PHILIPPINE LONG DISTANCE TELEPHONE REPORTS RECORD 2004 PROFIT
MANILA, March 2, 2005 (STAR) (AFP) Dominant carrier Philippine Long Distance Telephone Co. (PLDT) said Tuesday its net profit more than doubled to 28 billion pesos (512 million US dollars) in 2004, beating analyst forecasts for 22-25 billion pesos.
The company reported a 2003 net profit of 11.2 billion pesos.
The strong results reflected the rapid growth of its wireless business, with mobile subscribers rising 6.2 million over the past year, it said in a statement to the Philippine Stock Exchange. It did not give the new total.
PLDT looks to fixed-line data delivery to sustain record profits STAR 03/01 5:20:43 PM
MANILA (AFP) - Philippine Long Distance Telephone (PLDT), reporting record 2004 net profits of 28 billion pesos (512 million US dollars), said Tuesday it is putting money into an upgraded fixed line business for data services to sustain revenue streams now derived mainly from its wireless business.
Noting that it had to face up to a series of challenges in a fast changing industry, the company said it would have to spend considerable amounts on the new services whilst earnings could be flat this year.
"I'd like to achieve something in the order of 27 billion pesos" in net profit for 2005, company chairman Manuel Pangilinan told reporters.

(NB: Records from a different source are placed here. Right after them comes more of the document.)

(** * track_applications: Gmail job-application tracker -> CSV

    A shallow embedding of [track_applications.py] and the properties of its
    classification, field-extraction and persistence pipeline.

    Conventions of the model.
    - A Python [str] is a [string]: a sequence of 8-bit characters.  The
      character operations ([str.lower], [str.strip], [\b], [\s], [re.I])
      are those of Python on the ASCII range; a character above 127 has no
      case, is no word character and is no white space.
    - Functions of libraries the script calls ([email.utils.parseaddr],
      [parsedate_to_datetime], [BeautifulSoup.get_text], the UTF-8 codec,
      the Gmail service) are parameters of the section that uses them.
    - Code that can raise returns a [result]; [try/except] is [catch]. *)

From Stdlib Require Import String Ascii List Bool Arith ZArith Lia.
From stdpp Require Import base gmap sets strings.
Import ListNotations.
Open Scope string_scope.
Open Scope list_scope.
Open Scope nat_scope.
Set Warnings "-clear-no-such-hyp".

(** ** Exceptions *)

Inductive exn : Type :=
| UnicodeEncodeError
| BinasciiError
| ValueError
| OverflowError
| HttpError
| KeyError
| ParserRejectedMarkup.

Inductive result (A : Type) : Type :=
| Ok (a : A)
| Raise (e : exn).
Arguments Ok {A} a.
Arguments Raise {A} e.

Definition rbind {A B : Type} (m : result A) (f : A -> result B) : result B :=
  match m with
  | Ok a => f a
  | Raise e => Raise e
  end.

Definition catch {A : Type} (m : result A) (h : exn -> result A) : result A :=
  match m with
  | Ok a => Ok a
  | Raise e => h e
  end.

Notation "x <-- m ;; k" := (rbind m (fun x => k))
  (at level 100, m at next level, right associativity).

(** ** Python string operations *)

Module Text.

Definition code (c : ascii) : nat := nat_of_ascii c.

Definition between (lo hi : nat) (c : ascii) : bool :=
  (lo <=? code c) && (code c <=? hi).

Definition is_upper (c : ascii) : bool := between 65 90 c.
Definition is_lower (c : ascii) : bool := between 97 122 c.
Definition is_digit (c : ascii) : bool := between 48 57 c.

(** [str.isspace] on the ASCII range: TAB..CR, FS..US and the space. *)
Definition is_space (c : ascii) : bool :=
  between 9 13 c || between 28 32 c.

(** [\w]: alphanumeric or underscore. *)
Definition is_word (c : ascii) : bool :=
  is_upper c || is_lower c || is_digit c || (code c =? 95).

Definition lower_char (c : ascii) : ascii :=
  if is_upper c then ascii_of_nat (code c + 32) else c.

Definition upper_char (c : ascii) : ascii :=
  if is_lower c then ascii_of_nat (code c - 32) else c.

Fixpoint map_chars (f : ascii -> ascii) (s : string) : string :=
  match s with
  | EmptyString => EmptyString
  | String c s' => String (f c) (map_chars f s')
  end.

(** [s.lower()] *)
Definition lower (s : string) : string := map_chars lower_char s.

(** [s.capitalize()]: first character upper-cased, the others lower-cased. *)
Definition capitalize (s : string) : string :=
  match s with
  | EmptyString => EmptyString
  | String c s' => String (upper_char c) (lower s')
  end.

(** A Python string is true when it is not empty. *)
Definition truthy (s : string) : bool :=
  match s with
  | EmptyString => false
  | String _ _ => true
  end.

(** [o or ""] for an optional string. *)
Definition or_empty (o : option string) : string :=
  match o with
  | Some s => s
  | None => EmptyString
  end.

Fixpoint lstrip_by (f : ascii -> bool) (s : string) : string :=
  match s with
  | EmptyString => EmptyString
  | String c s' => if f c then lstrip_by f s' else s
  end.

Fixpoint rstrip_by (f : ascii -> bool) (s : string) : string :=
  match s with
  | EmptyString => EmptyString
  | String c s' =>
      match rstrip_by f s' with
      | EmptyString => if f c then EmptyString else String c EmptyString
      | r => String c r
      end
  end.

Definition strip_by (f : ascii -> bool) (s : string) : string :=
  rstrip_by f (lstrip_by f s).

(** [s.strip()] *)
Definition strip (s : string) : string := strip_by is_space s.

Fixpoint mem_char (c : ascii) (cs : string) : bool :=
  match cs with
  | EmptyString => false
  | String d cs' => Ascii.eqb c d || mem_char c cs'
  end.

(** [s.strip(chars)] *)
Definition strip_chars (chars : string) (s : string) : string :=
  strip_by (fun c => mem_char c chars) s.

(** [s[:n]] *)
Definition take (n : nat) (s : string) : string := substring 0 n s.

(** [s.split(sep)] for a one-character separator: never an empty list. *)
Fixpoint split_on (sep : ascii) (s : string) : list string :=
  match s with
  | EmptyString => [EmptyString]
  | String c s' =>
      match split_on sep s' with
      | [] => [EmptyString]
      | w :: ws => if Ascii.eqb c sep then EmptyString :: w :: ws
                   else String c w :: ws
      end
  end.

(** [l[0]] and [l[-1]] on the result of a split. *)
Definition first_item (l : list string) : string := hd EmptyString l.
Definition last_item (l : list string) : string := List.last l EmptyString.

(** [s[len(w):]] when [s.startswith(w)]. *)
Fixpoint strip_prefix (w s : string) : option string :=
  match w with
  | EmptyString => Some s
  | String c w' =>
      match s with
      | String d s' => if Ascii.eqb c d then strip_prefix w' s' else None
      | EmptyString => None
      end
  end.

(** Every character of [s] satisfies [f]. *)
Fixpoint all_chars (f : ascii -> bool) (s : string) : bool :=
  match s with
  | EmptyString => true
  | String c s' => f c && all_chars f s'
  end.

(** [s.replace(a, b)] for single characters. *)
Definition replace_char (a b : ascii) (s : string) : string :=
  map_chars (fun c => if Ascii.eqb c a then b else c) s.

End Text.

(** ** The fragment of Python's [re] the script uses

    A backtracking matcher with Python's priorities: the alternatives of
    [|] are tried from left to right, [*] is greedy, [re.search] returns the
    leftmost match. *)

Module Regex.
Import Text.

Inductive regex : Type :=
| Eps
| Chr (c : ascii)                 (* a literal character *)
| Any                             (* [.]: any character but a newline *)
| Space                           (* [\s] *)
| OneOf (cs : string)             (* [[...]] *)
| WordB                           (* [\b] *)
| Bol                             (* [^] *)
| Seq (r1 r2 : regex)
| Alt (r1 r2 : regex)
| Star (r : regex)
| Group (n : nat) (r : regex).    (* the n-th capturing group *)

(** A literal word: the sequence of its characters. *)
Fixpoint lit (s : string) : regex :=
  match s with
  | EmptyString => Eps
  | String c s' => Seq (Chr c) (lit s')
  end.

(** [r+] *)
Definition Plus (r : regex) : regex := Seq r (Star r).

Definition newline : ascii := ascii_of_nat 10.

(** The matcher's position: the character before it, the text after it and
    the groups captured so far (most recent first). *)
Record mstate : Type := MState {
  prev : option ascii;
  rest : string;
  groups : list (nat * string)
}.

Definition advance (c : ascii) (s' : string) (st : mstate) : mstate :=
  MState (Some c) s' (groups st).

Definition word_before (st : mstate) : bool :=
  match prev st with
  | Some c => is_word c
  | None => false
  end.

Definition word_after (st : mstate) : bool :=
  match rest st with
  | String c _ => is_word c
  | EmptyString => false
  end.

(** The text consumed between two positions of one run. *)
Definition consumed (st st' : mstate) : string :=
  substring 0 (String.length (rest st) - String.length (rest st')) (rest st).

Definition capture (n : nat) (st st' : mstate) : mstate :=
  MState (prev st') (rest st') ((n, consumed st st') :: groups st').

Section Matcher.

(** [re.I] *)
Variable ignore_case : bool.
Context {A : Type}.

Definition chr_eq (c d : ascii) : bool :=
  if ignore_case then Ascii.eqb (lower_char c) (lower_char d)
  else Ascii.eqb c d.

Fixpoint chr_in (d : ascii) (cs : string) : bool :=
  match cs with
  | EmptyString => false
  | String c cs' => chr_eq c d || chr_in d cs'
  end.

(** Consume one character satisfying [f]. *)
Definition step (f : ascii -> bool) (k : mstate -> option A) (st : mstate)
  : option A :=
  match rest st with
  | String d s' => if f d then k (advance d s' st) else None
  | EmptyString => None
  end.

(** The iterations of a greedy [*] over [body]: one more iteration first,
    then the continuation.  An iteration has to consume a character, so
    the length of the remaining text bounds their number. *)
Fixpoint star_iter (body : (mstate -> option A) -> mstate -> option A)
  (k : mstate -> option A) (fuel : nat) (st : mstate) {struct fuel}
  : option A :=
  match fuel with
  | O => k st
  | S fuel' =>
      match body
              (fun st' =>
                 if String.length (rest st') <? String.length (rest st)
                 then star_iter body k fuel' st' else None) st with
      | Some a => Some a
      | None => k st
      end
  end.

(** [rmatch r k st]: match [r] at [st], then continue with [k]; the first
    success in priority order. *)
Fixpoint rmatch (r : regex) (k : mstate -> option A) (st : mstate)
  {struct r} : option A :=
  match r with
  | Eps => k st
  | Chr c => step (chr_eq c) k st
  | Any => step (fun d => negb (Ascii.eqb d newline)) k st
  | Space => step is_space k st
  | OneOf cs => step (fun d => chr_in d cs) k st
  | WordB => if xorb (word_before st) (word_after st) then k st else None
  | Bol => match prev st with
           | None => k st
           | Some _ => None
           end
  | Seq r1 r2 => rmatch r1 (rmatch r2 k) st
  | Alt r1 r2 =>
      match rmatch r1 k st with
      | Some a => Some a
      | None => rmatch r2 k st
      end
  | Star r1 => star_iter (rmatch r1) k (String.length (rest st)) st
  | Group n r1 => rmatch r1 (fun st' => k (capture n st st')) st
  end.

End Matcher.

PLDT's recurring net profit rose 237 percent to 25.2 billion pesos compared to a restated 2003 result of 7.5 billion pesos. A one-off gain on a debt exchange transaction brought up the total to 28 billion pesos.
The company shifted to International Accounting Standards this year, leading to the restatement of its 2003 net profit.
Pangilinan cautioned that while PLDT was ahead in January compared to year-ago numbers, the 2005 environment may not be as good as 2004 due to larger foreign exchange risks -- partly due to the shift in accounting standard -- and as rates of growth in a maturing mobile telephone business slow.
"A great deal of uncertainty will affect (earnings) in terms of the foreign exchange numbers" due to PLDT's dollar-denominated debt, which stood at 1.97 billion dollars at end-2004 after some 500 million dollars were repaid.
PLDT reported 15 percent revenue growth to 115.3 billion pesos last year, mainly due to a 27 percent gain at its mobile telephone unit Smart Communications Inc. to 67.4 billion pesos.
Smart and another wireless unit, Pilipino Telephone Corp. raised their combined subscriber base by more than 6.2 million to 19.2 million for a market share of 58 percent.
However, PLDT officials warned that their rate of growth would now flatten out after the country's subscriber rate reached 39 percent, near saturation.
With voice services on fixed line networks worldwide "increasingly becoming a commodity business," Pangilinan said the group clearly "has got to move on a big time basis toward the data business," including possibly video services delivered over land lines.
"PLDT is not about to settle into a middle-age status. We have to change the paradigm because the paradigms are changing," he added.
The delivery system would be reconfigured so it could service both fixed lines, wireless, "and other gateways that could develop over time," he added.
PLDT planned capital spending of 18-20 billion pesos annually over the next three years, with half of that be devoted to the fixed line business, he said.
For the wireless operations, the way forward is to offer more innovative products and services as well as to get subscribers to "increase their usage" of the existing services, Pangilinan said.
PLDT would also have to decide whether the domestic market is ready for 3G or third-generation mobile phone services. "I don't think it will be this year," he added.
Pangilinan said PLDT incurred a 2.7 billion-peso foreign exchange loss last year, on top of a nine billion-peso drain in 2003. The company is hoping for exchange rate stability this year "so that core earnings are preserved."
He said the Philippine government's rising debt and poor revenue streams, which earned it a double-notch sovereign credit rating downgrade by Moody's Investors Service last month, "is affecting everybody, definitely."
President Gloria Arroyo's efforts to get Congress to pass a set of tax measures "will help," he said, adding that he was "more sanguine" than others that new tax measures would be passed "in some shape or form".